_INFORMATION SUPPLIED_.
(* ===== verification/VastSim.v ===== *)
(** * The simulated VAST storage controller (app/vast_fake.py) *)
From Stdlib Require Import QArith.
From stdpp Require Import strings base decidable option numbers list relations.
From S2P Require Import Prelude PyLib World.
Local Open Scope string_scope.
Local Open Scope list_scope.
Local Open Scope py_scope.

Module Vast.

Definition v_get {A} (f : FakeVast → A) : IO A := gets (λ w, f (w_vast w)).
Definition view_mut (path : string) (f : VastView → VastView) : IO unit :=
  upd_vast (λ v, v <| va_views ::= λ d, dupd d path f |>).

Definition reset : IO unit := upd_vast (λ _, mkVast [] 0).

Definition create_view (path tenant_ref export_subnet : string) (allocation_id : option string)
    : IO VastView :=
  views ← v_get va_views;
  if dmem views path then http 409 ("vast: view '" +:+ path +:+ "' already exists")
  else
    upd_vast (λ v, v <| va_seq ::= λ z, (z + 1)%Z |>) ;;
    seq ← v_get va_seq;
    let view := mkView seq path tenant_ref allocation_id 0%Q 0%Q 0%Q export_subnet "active" in
    upd_vast (λ v, v <| va_views ::= λ d, dset d path view |>) ;;
    emit "NeoCloudOS.D4" "VAST.VMS" "VAST-API" "POST /api/v3/views" None None ;;
    emit "VAST.VMS" "VAST.CNodes" "internal" "뷰 export 활성화" None None ;;
    mret view.

Definition _view (path : string) : IO VastView :=
  v ← v_get (λ v, dget (va_views v) path);
  match v with
  | Some v => mret v
  | None => http 404 ("vast: view '" +:+ path +:+ "' not found")
  end.

Definition set_quota (path : string) (capacity_tb : Q) : IO VastView :=
  _view path ≫= λ _,
  view_mut path (λ v, v <| vv_capacity_tb := capacity_tb |>) ;;
  emit "NeoCloudOS.D4" "VAST.VMS" "VAST-API" "POST /api/v3/quotas" None None ;;
  _view path.

Definition set_qos (path : string) (gbps iops_k : Q) : IO VastView :=
  _view path ≫= λ _,
  view_mut path (λ v, v <| vv_qos_gbps := gbps |> <| vv_qos_iops_k := iops_k |>) ;;
  emit "NeoCloudOS.D4" "VAST.VMS" "VAST-API" "POST /api/v3/qospolicies" None None ;;
  _view path.

Definition delete_view (path : string) : IO VastView :=
  v ← v_get (λ v, dget (va_views v) path);
  match v with
  | None => http 404 ("vast: view '" +:+ path +:+ "' not found")
  | Some view =>
      upd_vast (λ v, v <| va_views ::= λ d, ddel d path |>) ;;
      emit "NeoCloudOS.D4" "VAST.VMS" "VAST-API"
           ("DELETE /api/v3/views/" +:+ str_of_Z (vv_id view)) None None ;;
      emit "VAST.VMS" "VAST.CNodes" "internal" "export 회수·데이터 파기" None None ;;
      mret (view <| vv_state := "deleted" |>)
  end.

Definition list_views : IO (list VastView) := v_get (λ v, dvalues (va_views v)).

(** The storage controller has no access to the store. *)
Lemma store_create_view p t e a : Steps (same w_store) (create_view p t e a).
Proof. unfold create_view, v_get. solve_steps. Qed.
Lemma store_set_quota p c : Steps (same w_store) (set_quota p c).
Proof. unfold set_quota, _view, v_get, view_mut. solve_steps. Qed.
Lemma store_set_qos p g i : Steps (same w_store) (set_qos p g i).
Proof. unfold set_qos, _view, v_get, view_mut. solve_steps. Qed.
Lemma store_delete_view p : Steps (same w_store) (delete_view p).
Proof. unfold delete_view, v_get. solve_steps. Qed.
#[global] Hint Resolve store_create_view store_set_quota store_set_qos store_delete_view : steps.

End Vast.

_WHAT YOU HAVE TO DO_. The entries above must be returned exactly.

_RESULT OF THE TASK_.
(* ===== verification/VastSim.v ===== *)
(** * The simulated VAST storage controller (app/vast_fake.py) *)
From Stdlib Require Import QArith.
From stdpp Require Import strings base decidable option numbers list relations.
From S2P Require Import Prelude PyLib World.
Local Open Scope string_scope.
Local Open Scope list_scope.
Local Open Scope py_scope.

Module Vast.

Definition v_get {A} (f : FakeVast → A) : IO A := gets (λ w, f (w_vast w)).
Definition view_mut (path : string) (f : VastView → VastView) : IO unit :=
  upd_vast (λ v, v <| va_views ::= λ d, dupd d path f |>).

Definition reset : IO unit := upd_vast (λ _, mkVast [] 0).

Definition create_view (path tenant_ref export_subnet : string) (allocation_id : option string)
    : IO VastView :=
  views ← v_get va_views;
  if dmem views path then http 409 ("vast: view '" +:+ path +:+ "' already exists")
  else
    upd_vast (λ v, v <| va_seq ::= λ z, (z + 1)%Z |>) ;;
    seq ← v_get va_seq;
    let view := mkView seq path tenant_ref allocation_id 0%Q 0%Q 0%Q export_subnet "active" in
    upd_vast (λ v, v <| va_views ::= λ d, dset d path view |>) ;;
    emit "NeoCloudOS.D4" "VAST.VMS" "VAST-API" "POST /api/v3/views" None None ;;
    emit "VAST.VMS" "VAST.CNodes" "internal" "뷰 export 활성화" None None ;;
    mret view.

Definition _view (path : string) : IO VastView :=
  v ← v_get (λ v, dget (va_views v) path);
  match v with
  | Some v => mret v
  | None => http 404 ("vast: view '" +:+ path +:+ "' not found")
  end.

Definition set_quota (path : string) (capacity_tb : Q) : IO VastView :=
  _view path ≫= λ _,
  view_mut path (λ v, v <| vv_capacity_tb := capacity_tb |>) ;;
  emit "NeoCloudOS.D4" "VAST.VMS" "VAST-API" "POST /api/v3/quotas" None None ;;
  _view path.

Definition set_qos (path : string) (gbps iops_k : Q) : IO VastView :=
  _view path ≫= λ _,
  view_mut path (λ v, v <| vv_qos_gbps := gbps |> <| vv_qos_iops_k := iops_k |>) ;;
  emit "NeoCloudOS.D4" "VAST.VMS" "VAST-API" "POST /api/v3/qospolicies" None None ;;
  _view path.

Definition delete_view (path : string) : IO VastView :=
  v ← v_get (λ v, dget (va_views v) path);
  match v with
  | None => http 404 ("vast: view '" +:+ path +:+ "' not found")
  | Some view =>
      upd_vast (λ v, v <| va_views ::= λ d, ddel d path |>) ;;
      emit "NeoCloudOS.D4" "VAST.VMS" "VAST-API"
           ("DELETE /api/v3/views/" +:+ str_of_Z (vv_id view)) None None ;;
      emit "VAST.VMS" "VAST.CNodes" "internal" "export 회수·데이터 파기" None None ;;
      mret (view <| vv_state := "deleted" |>)
  end.

Definition list_views : IO (list VastView) := v_get (λ v, dvalues (va_views v)).

(** The storage controller has no access to the store. *)
Lemma store_create_view p t e a : Steps (same w_store) (create_view p t e a).
Proof. unfold create_view, v_get. solve_steps. Qed.
Lemma store_set_quota p c : Steps (same w_store) (set_quota p c).
Proof. unfold set_quota, _view, v_get, view_mut. solve_steps. Qed.
Lemma store_set_qos p g i : Steps (same w_store) (set_qos p g i).
Proof. unfold set_qos, _view, v_get, view_mut. solve_steps. Qed.
Lemma store_delete_view p : Steps (same w_store) (delete_view p).
Proof. unfold delete_view, v_get. solve_steps. Qed.
#[global] Hint Resolve store_create_view store_set_quota store_set_qos store_delete_view : steps.

End Vast.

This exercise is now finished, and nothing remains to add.